A legalização do procedimento não tem relação com o aumento do número de mulheres que abortam. Segundo dados da OMS (Organização Mundial da Saúde), 88% dos 56,3 milhões de casos no mundo ocorrem em países emergentes. São nações que, em sua maioria, criminalizam o aborto, não oferecem políticas públicas de planejamento familiar e acesso aos métodos contraceptivos. De acordo com estudo do Instituto Guttmacher, dos Estados Unidos, a taxa anual de aborto em regiões desenvolvidas teve queda principalmente em países ricos, onde a prática é legalizada: passou de 46 para 27 abortos para cada 1.000 mulheres em idade reprodutiva.

Também da região, Marta* hoje tem 56 anos, mas ‘convive’ diariamente com o aborto feito aos 18. “Não foi uma decisão minha. Meu namorado era dez anos mais velho e fez chantagem emocional. Marcou horário em clínica clandestina e eu cedi. Tinha um pai agressivo e uma mãe que não me apoiava, então não contei para ninguém”, relembra. O trauma foi tamanho que seis meses depois Marta desenvolveu precocemente artrite reumatoide em grau severo, a qual o sistema imunológico do corpo ataca os próprios tecidos, incluindo articulações. “Sinto dores todos os dias desde então. Acho que adolescente não tem consciência do que é um aborto, dos reflexos que isso deixa. Hoje, vivo com oito próteses”, conta Marta, completamente contra a descriminalização do aborto. “Na época não tinha informação, os pais não conversavam com a gente sobre sexo. Eu mesma me castigava, achava que merecia ter artrite pelo que fiz. Cometi um erro, mas não sou uma pessoa má.”

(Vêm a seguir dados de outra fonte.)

#[export, refine] Instance fd_reader_laws : ReaderLaws K := {| source := remaining; source_bytes := remaining_bytes |}.
Proof.
  intros k f len d Hi E Hlen Hd. pose proof Hi as (I1 & I2 & I3 & I4 & I5 & I6). change (read k f len) with (stdio_read k f len). unfold stdio_read.
  set (b := b2z (nz (buf_size f))). assert (Hb : 0 <= b <= 1 /\ (b = 1 -> 0 < buf_size f) /\ (b = 0 -> buf_size f = 0)).
  { subst b. destruct (nz (buf_size f)) eqn:Eb; [apply nz_true in Eb|apply nz_false in Eb]; cbn; lia. }
  pose proof (readv_law k (len - b + buf_size f) d ltac:(lia) Hd) as Hk. destruct (readv k (len - b + buf_size f)) as [k1 [bs|]].
  2:{ eexists _, _, _, _. split; [done|]. split; [done|]. right. split; [by right|]. split; [done|]. split; [by apply unread_empty|]. split; [done|]. by right. }
  destruct Hk as (d' & -> & Hd' & Hlb & Hend). pose proof (remaining_bytes _ _ Hd) as [Hbs _]%list.Forall_app.
  destruct (Z.eqb_spec (Z.of_nat (length bs)) 0) as [E0|E0].
  { destruct bs; [|done]. specialize (Hend eq_refl). eexists _, _, _, _. split; [done|]. split; [done|]. right. split; [by left|]. split; [done|].
    split; [by apply unread_empty|]. split; [done|]. by left. }
  destruct (Z.leb_spec (Z.of_nat (length bs)) (len - b)) as [Hs|Hl].
  { eexists _, _, _, _. split; [done|]. split; [done|]. left. split; [done|]. split; [lia|]. split; [done|]. split; [done|].
    exists d'. split; [done|]. by rewrite (unread_empty _ E). }
  destruct (take_snoc_drop bs (Z.to_nat (len - b)) ltac:(lia)) as [Ebs Hne]. set (x := drop _ bs) in *. set (y := take (Z.to_nat (len - b)) bs) in *.
  assert (Hx : Z.of_nat (length x) = Z.of_nat (length bs) - (len - b)) by (subst x; rewrite length_drop; lia).
  assert (Hy : Z.of_nat (length y) = len - b) by (subst y; rewrite length_take; lia).
  assert (Hb1 : b = 1 /\ nz (buf_size f) = true) by (destruct (decide (b = 1)); [subst b; by destruct (nz (buf_size f))|assert (b = 0) by lia; lia]).
  destruct Hb1 as [Hb1 Hnz]. clearbody b. subst b. assert (Hbuf : 0 < buf_size f) by (by apply Hb). clear Hb.
  cbn [buf_size set_read set_data]. rewrite Hnz. replace (Z.of_nat (length bs) - (len - 1)) with (Z.of_nat (length x)) by lia.
  set (f1 := set_data f (write_bytes (data f) (buf f) x)).
  assert (Hm : mapped (data f1) (buf f - UNGET) (UNGET + buf_size f)) by (by apply mapped_write).
  cbn [rpos rend data set_read]. change (buf f1) with (buf f). rewrite (load8_rd _ _ _ _ Hm) by (unfold UNGET in *; lia). cbn [mbind option_bind].
  destruct x as [|c x']; [done|]. assert (Hc : rd (data f1) (buf f) = c).
  { pose proof (rd_write_in (data f) (buf f) (c :: x') 0 c eq_refl) as Er. by rewrite Z.add_0_r in Er. }
  assert (Hok : input_ok (set_read (set_read f1 (buf f) (buf f + Z.of_nat (length (c :: x')))) (buf f + 1) (buf f + Z.of_nat (length (c :: x'))))).
  { split; [done|]. split; [done|]. split; [exact Hm|]. split.
    { apply write_bytes_ok; [done|]. rewrite Ebs in Hbs. by apply list.Forall_app in Hbs as [_ ?]. }
    split; [done|]. right. cbn. unfold UNGET. simpl in Hx. lia. }
  rewrite Hc. eexists _, _, _, _. split; [done|]. split; [exact Hok|]. left. rewrite length_app. cbn [length]. split; [lia|]. split; [lia|]. split; [done|]. split; [lia|].
  exists d'. split; [done|]. unfold unread, between. cbn [data rpos rend set_read].
  assert (Hu : bytes_of (data f1) (buf f + 1) (buf f + Z.of_nat (length (c :: x')) - (buf f + 1)) = x').
  { pose proof (bytes_of_write (data f) (buf f) (c :: x')) as Er. rewrite bytes_of_cons in Er by (simpl; lia). injection Er as _ Er.
    simpl length. replace (buf f + Z.of_nat (S (length x')) - (buf f + 1)) with (Z.of_nat (S (length x')) - 1) by lia. exact Er. }
  simpl length in Hu. rewrite Hu, Ebs. by rewrite <- !app_assoc.
Defined.
End laws.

Marta mora em Portugal, onde o aborto chegou a ser a terceira causa de morte entre as mulheres nos anos 1970 e que legalizou o procedimento em 2007. Desde 2011 não houve mais morte relacionada à interrupção voluntária da gravidez. “Aqui têm muitas mães solteiras que optam por não abortar porque o Estado dá condições para o filho ser criado.”